Transcribe word for word the lines below from the line with "((cssH - num" through the line with "(0 < eps)%R", ends included.

**Stored data entries**:
Content starts

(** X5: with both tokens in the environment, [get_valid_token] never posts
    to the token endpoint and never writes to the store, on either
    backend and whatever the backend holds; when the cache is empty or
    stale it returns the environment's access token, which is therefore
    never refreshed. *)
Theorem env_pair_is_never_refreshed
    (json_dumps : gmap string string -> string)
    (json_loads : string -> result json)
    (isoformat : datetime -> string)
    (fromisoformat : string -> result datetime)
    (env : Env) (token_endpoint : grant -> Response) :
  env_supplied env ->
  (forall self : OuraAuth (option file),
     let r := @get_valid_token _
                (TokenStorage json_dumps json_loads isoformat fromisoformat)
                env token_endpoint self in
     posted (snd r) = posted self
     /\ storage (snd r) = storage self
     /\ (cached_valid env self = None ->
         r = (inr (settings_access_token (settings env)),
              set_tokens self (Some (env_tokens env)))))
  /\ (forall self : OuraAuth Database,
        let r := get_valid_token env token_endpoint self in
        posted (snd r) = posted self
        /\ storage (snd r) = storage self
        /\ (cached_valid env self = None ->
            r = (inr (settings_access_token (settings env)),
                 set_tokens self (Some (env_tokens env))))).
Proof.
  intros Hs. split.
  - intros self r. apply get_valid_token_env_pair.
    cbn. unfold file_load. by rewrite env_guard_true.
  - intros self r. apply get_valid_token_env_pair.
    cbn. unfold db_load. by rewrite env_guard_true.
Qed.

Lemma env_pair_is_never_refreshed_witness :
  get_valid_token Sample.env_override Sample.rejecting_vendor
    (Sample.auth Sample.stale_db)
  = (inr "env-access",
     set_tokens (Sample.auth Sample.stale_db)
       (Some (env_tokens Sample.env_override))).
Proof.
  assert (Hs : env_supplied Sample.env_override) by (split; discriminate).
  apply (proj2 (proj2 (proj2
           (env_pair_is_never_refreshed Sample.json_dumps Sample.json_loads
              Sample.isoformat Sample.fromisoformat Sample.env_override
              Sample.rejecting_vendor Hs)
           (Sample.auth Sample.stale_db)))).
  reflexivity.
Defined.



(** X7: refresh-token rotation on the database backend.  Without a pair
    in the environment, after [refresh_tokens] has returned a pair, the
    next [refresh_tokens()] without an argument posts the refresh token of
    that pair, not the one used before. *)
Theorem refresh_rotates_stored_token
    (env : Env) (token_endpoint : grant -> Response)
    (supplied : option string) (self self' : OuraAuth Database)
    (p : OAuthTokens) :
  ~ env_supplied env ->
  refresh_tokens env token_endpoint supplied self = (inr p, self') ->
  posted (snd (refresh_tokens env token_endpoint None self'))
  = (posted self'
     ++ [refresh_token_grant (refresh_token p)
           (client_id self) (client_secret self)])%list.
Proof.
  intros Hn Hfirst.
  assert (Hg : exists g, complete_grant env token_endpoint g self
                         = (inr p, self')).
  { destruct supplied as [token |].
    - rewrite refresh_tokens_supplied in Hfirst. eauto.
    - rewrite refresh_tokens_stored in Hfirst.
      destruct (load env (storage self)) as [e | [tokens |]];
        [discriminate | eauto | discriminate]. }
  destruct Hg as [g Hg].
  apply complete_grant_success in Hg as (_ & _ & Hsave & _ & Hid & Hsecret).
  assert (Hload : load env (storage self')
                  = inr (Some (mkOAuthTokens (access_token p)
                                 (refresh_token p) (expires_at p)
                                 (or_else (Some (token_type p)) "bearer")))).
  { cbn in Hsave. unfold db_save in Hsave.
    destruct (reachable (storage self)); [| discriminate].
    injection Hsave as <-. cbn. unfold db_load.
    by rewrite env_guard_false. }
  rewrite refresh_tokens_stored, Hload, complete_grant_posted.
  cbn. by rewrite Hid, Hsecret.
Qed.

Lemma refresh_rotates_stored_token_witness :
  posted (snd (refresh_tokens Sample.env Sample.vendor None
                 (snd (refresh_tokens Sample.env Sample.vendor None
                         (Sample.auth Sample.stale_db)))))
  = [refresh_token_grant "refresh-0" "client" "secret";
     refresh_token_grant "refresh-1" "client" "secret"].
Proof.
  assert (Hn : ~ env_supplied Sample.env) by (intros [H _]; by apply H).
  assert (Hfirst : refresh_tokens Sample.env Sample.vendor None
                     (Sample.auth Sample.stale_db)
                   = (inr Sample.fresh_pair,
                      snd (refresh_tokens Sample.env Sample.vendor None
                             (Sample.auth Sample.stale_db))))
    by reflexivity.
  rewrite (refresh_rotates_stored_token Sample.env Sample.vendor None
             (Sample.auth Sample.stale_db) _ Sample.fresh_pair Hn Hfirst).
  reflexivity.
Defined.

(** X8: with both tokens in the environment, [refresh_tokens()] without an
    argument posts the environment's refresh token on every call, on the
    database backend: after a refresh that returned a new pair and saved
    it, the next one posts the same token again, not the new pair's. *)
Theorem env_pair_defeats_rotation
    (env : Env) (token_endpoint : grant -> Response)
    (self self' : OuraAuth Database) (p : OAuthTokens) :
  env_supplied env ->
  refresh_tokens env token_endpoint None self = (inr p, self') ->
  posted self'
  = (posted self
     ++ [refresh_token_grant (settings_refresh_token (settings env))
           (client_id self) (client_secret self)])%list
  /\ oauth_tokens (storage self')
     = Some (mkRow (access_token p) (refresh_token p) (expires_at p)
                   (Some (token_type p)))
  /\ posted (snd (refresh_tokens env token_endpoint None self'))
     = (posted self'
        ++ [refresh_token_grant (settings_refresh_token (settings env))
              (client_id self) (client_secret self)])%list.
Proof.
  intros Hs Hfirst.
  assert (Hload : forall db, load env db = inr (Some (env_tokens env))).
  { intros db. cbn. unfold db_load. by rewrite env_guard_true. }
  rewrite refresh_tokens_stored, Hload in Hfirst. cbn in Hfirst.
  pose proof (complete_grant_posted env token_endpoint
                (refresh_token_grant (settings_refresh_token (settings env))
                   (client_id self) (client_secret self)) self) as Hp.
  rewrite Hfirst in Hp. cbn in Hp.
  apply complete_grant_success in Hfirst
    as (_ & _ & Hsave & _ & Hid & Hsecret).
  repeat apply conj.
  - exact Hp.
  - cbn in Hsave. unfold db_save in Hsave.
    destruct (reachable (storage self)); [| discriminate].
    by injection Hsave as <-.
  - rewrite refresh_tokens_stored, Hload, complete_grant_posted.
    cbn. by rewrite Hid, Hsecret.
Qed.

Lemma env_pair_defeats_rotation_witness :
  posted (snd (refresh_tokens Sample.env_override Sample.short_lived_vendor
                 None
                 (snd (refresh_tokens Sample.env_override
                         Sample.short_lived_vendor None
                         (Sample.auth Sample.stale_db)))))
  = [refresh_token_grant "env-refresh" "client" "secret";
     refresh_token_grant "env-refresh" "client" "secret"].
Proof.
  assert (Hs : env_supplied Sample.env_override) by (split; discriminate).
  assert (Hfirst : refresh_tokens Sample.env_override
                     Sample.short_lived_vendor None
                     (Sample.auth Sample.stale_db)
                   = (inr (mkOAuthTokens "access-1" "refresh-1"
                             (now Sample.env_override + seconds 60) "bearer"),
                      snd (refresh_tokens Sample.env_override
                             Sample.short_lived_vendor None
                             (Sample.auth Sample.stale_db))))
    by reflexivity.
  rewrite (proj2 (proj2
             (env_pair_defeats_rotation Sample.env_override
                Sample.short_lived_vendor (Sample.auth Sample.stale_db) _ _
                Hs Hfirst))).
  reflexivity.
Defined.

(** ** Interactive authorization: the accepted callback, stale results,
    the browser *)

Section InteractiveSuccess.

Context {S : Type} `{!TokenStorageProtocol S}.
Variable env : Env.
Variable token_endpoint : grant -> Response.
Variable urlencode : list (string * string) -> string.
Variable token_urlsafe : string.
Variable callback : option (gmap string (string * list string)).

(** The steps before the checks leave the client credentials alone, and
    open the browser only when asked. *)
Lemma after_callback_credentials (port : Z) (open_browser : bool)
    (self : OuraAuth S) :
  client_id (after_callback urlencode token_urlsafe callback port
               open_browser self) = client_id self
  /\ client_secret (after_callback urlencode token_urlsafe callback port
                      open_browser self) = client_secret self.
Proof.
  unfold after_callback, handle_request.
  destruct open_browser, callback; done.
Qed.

Content ends
Content starts

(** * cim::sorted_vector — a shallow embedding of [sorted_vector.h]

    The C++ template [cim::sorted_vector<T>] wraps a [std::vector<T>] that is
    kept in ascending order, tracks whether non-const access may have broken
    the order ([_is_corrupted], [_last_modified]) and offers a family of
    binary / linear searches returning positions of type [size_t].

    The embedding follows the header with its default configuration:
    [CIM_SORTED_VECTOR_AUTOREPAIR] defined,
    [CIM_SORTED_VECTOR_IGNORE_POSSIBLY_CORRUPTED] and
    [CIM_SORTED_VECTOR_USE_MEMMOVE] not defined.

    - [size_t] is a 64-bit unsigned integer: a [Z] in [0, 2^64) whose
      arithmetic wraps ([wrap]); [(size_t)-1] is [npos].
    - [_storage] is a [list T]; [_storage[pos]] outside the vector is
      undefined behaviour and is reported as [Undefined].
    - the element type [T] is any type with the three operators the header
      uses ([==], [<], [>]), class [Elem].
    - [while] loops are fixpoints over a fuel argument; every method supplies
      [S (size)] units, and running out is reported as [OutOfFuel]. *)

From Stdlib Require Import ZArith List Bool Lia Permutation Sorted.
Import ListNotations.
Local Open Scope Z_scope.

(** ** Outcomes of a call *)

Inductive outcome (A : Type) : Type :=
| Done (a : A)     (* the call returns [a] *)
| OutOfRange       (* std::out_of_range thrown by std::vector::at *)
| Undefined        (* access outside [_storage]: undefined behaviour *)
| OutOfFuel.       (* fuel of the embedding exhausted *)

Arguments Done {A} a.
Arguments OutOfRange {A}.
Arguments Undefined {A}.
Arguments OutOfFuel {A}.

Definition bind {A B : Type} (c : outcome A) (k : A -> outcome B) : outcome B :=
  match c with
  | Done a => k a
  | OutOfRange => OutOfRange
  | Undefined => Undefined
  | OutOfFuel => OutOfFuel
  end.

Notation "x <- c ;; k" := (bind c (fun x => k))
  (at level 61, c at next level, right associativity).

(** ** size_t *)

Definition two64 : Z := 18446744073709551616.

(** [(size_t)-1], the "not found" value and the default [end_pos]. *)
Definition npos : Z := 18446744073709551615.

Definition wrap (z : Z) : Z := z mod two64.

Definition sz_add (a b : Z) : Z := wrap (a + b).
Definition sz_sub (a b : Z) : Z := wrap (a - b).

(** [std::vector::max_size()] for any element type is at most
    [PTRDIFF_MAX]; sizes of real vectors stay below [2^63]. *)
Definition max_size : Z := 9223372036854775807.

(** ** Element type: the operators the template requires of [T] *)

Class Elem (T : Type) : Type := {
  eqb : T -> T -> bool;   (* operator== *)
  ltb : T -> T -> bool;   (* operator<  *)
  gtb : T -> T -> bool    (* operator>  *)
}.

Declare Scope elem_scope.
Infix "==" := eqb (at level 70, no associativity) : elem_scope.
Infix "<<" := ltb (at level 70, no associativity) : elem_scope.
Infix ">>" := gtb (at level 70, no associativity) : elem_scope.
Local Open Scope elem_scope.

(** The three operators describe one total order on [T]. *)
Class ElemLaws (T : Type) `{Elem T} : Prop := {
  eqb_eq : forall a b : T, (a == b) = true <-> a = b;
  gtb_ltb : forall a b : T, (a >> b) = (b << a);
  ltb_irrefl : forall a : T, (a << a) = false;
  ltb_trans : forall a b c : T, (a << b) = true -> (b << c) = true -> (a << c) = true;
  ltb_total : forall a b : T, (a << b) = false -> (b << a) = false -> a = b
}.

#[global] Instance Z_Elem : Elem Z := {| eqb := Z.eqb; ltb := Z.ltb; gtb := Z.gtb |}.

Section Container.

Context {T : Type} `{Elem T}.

Content ends
Content starts

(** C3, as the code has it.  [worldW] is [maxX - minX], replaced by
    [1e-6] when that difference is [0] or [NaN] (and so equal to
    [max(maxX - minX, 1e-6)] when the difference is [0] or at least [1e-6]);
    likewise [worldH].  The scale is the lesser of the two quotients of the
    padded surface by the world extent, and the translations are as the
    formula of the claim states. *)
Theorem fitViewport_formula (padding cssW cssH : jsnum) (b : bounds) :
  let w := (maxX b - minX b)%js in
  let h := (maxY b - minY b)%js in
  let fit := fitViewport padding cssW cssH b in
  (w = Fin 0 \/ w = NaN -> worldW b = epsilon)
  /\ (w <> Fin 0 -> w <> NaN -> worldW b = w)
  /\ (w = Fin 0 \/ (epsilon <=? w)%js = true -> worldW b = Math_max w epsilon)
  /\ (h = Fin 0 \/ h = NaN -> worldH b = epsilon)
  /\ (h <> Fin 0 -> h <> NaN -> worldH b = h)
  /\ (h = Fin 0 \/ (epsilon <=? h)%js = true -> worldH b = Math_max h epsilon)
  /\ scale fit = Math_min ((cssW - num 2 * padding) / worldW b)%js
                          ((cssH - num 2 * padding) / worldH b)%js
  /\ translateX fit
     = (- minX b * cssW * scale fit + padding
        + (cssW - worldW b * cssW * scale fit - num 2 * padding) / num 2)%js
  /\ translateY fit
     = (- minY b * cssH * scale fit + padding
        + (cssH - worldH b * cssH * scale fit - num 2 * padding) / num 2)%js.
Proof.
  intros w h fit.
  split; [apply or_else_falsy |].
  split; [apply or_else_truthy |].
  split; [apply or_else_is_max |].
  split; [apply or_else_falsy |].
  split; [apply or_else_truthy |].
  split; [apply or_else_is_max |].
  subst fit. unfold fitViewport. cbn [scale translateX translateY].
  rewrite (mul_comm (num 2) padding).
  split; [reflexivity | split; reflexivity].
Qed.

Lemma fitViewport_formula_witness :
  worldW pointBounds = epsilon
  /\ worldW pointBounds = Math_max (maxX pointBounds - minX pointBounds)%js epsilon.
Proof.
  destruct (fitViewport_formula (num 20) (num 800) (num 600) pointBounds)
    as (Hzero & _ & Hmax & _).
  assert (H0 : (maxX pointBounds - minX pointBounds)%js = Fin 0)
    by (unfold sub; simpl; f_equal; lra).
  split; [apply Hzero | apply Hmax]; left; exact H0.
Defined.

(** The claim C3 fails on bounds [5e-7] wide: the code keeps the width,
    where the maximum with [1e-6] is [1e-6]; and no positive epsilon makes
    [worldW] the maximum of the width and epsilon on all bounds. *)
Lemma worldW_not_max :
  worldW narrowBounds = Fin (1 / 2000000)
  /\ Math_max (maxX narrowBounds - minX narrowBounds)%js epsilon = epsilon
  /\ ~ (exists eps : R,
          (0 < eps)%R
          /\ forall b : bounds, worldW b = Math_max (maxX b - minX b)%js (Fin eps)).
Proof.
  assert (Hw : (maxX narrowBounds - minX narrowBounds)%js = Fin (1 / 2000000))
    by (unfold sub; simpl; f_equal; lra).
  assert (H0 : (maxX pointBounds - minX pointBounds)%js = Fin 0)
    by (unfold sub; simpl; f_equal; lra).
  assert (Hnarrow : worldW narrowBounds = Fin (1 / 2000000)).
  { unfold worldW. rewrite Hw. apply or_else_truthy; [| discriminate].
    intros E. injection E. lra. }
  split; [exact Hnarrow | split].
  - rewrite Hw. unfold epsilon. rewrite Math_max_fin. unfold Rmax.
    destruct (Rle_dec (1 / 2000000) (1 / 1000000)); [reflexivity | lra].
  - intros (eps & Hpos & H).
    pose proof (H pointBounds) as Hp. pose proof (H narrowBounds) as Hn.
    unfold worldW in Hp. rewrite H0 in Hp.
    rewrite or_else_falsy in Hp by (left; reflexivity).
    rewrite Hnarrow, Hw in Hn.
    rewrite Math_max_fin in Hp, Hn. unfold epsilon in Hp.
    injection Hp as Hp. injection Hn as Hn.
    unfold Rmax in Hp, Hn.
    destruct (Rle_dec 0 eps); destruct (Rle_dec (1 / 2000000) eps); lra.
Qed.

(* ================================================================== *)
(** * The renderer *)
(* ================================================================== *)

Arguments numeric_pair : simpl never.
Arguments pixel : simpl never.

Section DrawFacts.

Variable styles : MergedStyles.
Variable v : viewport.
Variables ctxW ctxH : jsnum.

Content ends

**Exercise result**:
                          ((cssH - num 2 * padding) / worldH b)%js
  /\ translateX fit
     = (- minX b * cssW * scale fit + padding
        + (cssW - worldW b * cssW * scale fit - num 2 * padding) / num 2)%js
  /\ translateY fit
     = (- minY b * cssH * scale fit + padding
        + (cssH - worldH b * cssH * scale fit - num 2 * padding) / num 2)%js.
Proof.
  intros w h fit.
  split; [apply or_else_falsy |].
  split; [apply or_else_truthy |].
  split; [apply or_else_is_max |].
  split; [apply or_else_falsy |].
  split; [apply or_else_truthy |].
  split; [apply or_else_is_max |].
  subst fit. unfold fitViewport. cbn [scale translateX translateY].
  rewrite (mul_comm (num 2) padding).
  split; [reflexivity | split; reflexivity].
Qed.

Lemma fitViewport_formula_witness :
  worldW pointBounds = epsilon
  /\ worldW pointBounds = Math_max (maxX pointBounds - minX pointBounds)%js epsilon.
Proof.
  destruct (fitViewport_formula (num 20) (num 800) (num 600) pointBounds)
    as (Hzero & _ & Hmax & _).
  assert (H0 : (maxX pointBounds - minX pointBounds)%js = Fin 0)
    by (unfold sub; simpl; f_equal; lra).
  split; [apply Hzero | apply Hmax]; left; exact H0.
Defined.

(** The claim C3 fails on bounds [5e-7] wide: the code keeps the width,
    where the maximum with [1e-6] is [1e-6]; and no positive epsilon makes
    [worldW] the maximum of the width and epsilon on all bounds. *)
Lemma worldW_not_max :
  worldW narrowBounds = Fin (1 / 2000000)
  /\ Math_max (maxX narrowBounds - minX narrowBounds)%js epsilon = epsilon
  /\ ~ (exists eps : R,
          (0 < eps)%R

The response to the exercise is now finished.